---- Recorded data

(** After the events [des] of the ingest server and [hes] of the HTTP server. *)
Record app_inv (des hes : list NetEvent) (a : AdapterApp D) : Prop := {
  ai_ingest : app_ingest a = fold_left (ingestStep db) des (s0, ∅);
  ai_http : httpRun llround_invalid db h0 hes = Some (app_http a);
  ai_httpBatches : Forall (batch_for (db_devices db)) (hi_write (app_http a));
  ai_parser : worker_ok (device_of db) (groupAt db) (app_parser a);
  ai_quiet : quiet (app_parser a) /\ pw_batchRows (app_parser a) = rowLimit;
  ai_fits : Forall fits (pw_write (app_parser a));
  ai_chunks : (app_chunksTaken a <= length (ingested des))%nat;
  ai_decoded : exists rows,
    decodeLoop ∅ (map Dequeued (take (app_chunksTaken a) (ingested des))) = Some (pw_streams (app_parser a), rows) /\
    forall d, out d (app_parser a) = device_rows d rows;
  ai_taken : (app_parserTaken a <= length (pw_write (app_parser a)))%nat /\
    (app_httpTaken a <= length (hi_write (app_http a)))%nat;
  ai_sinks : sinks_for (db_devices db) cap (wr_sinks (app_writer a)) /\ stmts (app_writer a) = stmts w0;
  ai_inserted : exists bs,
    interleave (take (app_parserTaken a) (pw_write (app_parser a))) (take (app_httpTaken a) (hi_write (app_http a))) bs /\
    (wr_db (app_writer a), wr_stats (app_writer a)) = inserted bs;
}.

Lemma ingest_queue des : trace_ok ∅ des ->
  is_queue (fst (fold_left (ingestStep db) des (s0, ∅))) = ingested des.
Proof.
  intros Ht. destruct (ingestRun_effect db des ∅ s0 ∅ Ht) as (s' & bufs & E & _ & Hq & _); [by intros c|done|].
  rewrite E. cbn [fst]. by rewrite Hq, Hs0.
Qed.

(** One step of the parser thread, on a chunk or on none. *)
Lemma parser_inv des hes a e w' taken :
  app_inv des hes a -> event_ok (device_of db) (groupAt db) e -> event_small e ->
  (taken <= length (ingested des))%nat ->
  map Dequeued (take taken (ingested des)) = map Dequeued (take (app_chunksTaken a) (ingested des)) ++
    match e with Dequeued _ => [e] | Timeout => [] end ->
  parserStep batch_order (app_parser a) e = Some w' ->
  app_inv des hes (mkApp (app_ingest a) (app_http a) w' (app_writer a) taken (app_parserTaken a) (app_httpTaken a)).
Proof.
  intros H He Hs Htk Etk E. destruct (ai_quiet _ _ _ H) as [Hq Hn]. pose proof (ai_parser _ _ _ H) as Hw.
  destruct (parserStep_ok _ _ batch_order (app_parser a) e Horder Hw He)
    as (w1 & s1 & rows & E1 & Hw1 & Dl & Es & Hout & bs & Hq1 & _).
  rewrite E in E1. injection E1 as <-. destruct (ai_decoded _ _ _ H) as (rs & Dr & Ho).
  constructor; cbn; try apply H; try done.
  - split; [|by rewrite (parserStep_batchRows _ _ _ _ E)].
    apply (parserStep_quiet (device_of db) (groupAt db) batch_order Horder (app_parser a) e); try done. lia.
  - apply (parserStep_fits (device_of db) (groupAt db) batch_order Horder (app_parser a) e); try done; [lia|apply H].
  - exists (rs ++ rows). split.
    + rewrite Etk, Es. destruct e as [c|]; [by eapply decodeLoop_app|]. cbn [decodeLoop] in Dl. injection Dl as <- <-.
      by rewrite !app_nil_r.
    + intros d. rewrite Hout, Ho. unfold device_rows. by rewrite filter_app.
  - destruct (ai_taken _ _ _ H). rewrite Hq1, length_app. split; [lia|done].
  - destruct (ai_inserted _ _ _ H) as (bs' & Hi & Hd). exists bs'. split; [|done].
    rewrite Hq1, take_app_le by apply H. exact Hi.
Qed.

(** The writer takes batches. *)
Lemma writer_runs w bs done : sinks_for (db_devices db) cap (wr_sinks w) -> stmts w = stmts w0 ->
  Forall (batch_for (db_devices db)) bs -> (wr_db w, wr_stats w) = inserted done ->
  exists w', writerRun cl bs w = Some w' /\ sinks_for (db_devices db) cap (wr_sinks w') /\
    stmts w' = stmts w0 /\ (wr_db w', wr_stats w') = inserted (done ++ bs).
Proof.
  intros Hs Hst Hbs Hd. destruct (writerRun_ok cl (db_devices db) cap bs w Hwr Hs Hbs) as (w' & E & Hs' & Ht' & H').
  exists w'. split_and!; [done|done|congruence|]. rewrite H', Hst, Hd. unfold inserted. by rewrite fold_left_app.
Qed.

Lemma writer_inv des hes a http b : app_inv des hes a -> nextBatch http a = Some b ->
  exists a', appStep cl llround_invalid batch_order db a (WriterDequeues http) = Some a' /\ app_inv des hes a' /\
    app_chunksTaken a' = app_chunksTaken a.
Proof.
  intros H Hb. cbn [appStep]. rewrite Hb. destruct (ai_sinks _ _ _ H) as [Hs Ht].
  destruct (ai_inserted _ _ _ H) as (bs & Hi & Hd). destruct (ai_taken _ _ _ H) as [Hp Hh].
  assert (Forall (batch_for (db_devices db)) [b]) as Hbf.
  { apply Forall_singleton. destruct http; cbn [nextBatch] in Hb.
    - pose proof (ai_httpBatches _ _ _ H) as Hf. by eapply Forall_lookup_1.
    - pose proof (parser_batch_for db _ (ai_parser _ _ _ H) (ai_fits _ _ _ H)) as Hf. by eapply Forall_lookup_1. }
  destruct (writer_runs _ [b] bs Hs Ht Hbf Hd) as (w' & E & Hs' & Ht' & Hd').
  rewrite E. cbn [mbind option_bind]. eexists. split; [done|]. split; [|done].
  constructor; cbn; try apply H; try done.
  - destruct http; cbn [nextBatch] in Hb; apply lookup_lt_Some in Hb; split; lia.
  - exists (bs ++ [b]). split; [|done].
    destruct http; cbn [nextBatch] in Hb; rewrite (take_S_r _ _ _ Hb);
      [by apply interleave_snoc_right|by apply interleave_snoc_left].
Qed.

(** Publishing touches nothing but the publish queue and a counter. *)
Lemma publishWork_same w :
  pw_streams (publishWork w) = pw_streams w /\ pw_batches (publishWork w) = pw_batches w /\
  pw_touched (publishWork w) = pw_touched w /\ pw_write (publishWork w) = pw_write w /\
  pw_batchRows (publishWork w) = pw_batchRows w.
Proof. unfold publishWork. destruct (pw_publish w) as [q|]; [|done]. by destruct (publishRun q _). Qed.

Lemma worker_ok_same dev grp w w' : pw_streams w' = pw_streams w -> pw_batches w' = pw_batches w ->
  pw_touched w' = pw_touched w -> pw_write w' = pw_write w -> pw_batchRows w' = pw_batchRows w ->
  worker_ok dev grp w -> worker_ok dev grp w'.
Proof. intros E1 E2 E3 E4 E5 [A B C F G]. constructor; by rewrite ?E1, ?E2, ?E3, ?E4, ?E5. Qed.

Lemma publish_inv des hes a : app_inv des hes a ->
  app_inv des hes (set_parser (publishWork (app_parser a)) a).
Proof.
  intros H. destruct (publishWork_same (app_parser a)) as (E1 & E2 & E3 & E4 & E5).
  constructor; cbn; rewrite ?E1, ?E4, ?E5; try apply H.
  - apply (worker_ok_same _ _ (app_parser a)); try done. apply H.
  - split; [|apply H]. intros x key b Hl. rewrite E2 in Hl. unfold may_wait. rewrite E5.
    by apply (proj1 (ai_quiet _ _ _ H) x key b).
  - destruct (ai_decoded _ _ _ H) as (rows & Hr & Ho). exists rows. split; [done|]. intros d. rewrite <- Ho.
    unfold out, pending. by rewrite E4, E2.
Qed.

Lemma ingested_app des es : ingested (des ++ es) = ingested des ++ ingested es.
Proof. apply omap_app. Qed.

--------

**Task to carry out**. In the material above, locate the line containing "(app_httpTaken a <= length" and the line containing "ai_inserted : exists". Transcribe exactly those two lines and every line between them, and nothing more.

**Answer space**.
    (app_httpTaken a <= length (hi_write (app_http a)))%nat;
  ai_sinks : sinks_for (db_devices db) cap (wr_sinks (app_writer a)) /\ stmts (app_writer a) = stmts w0;
  ai_inserted : exists bs,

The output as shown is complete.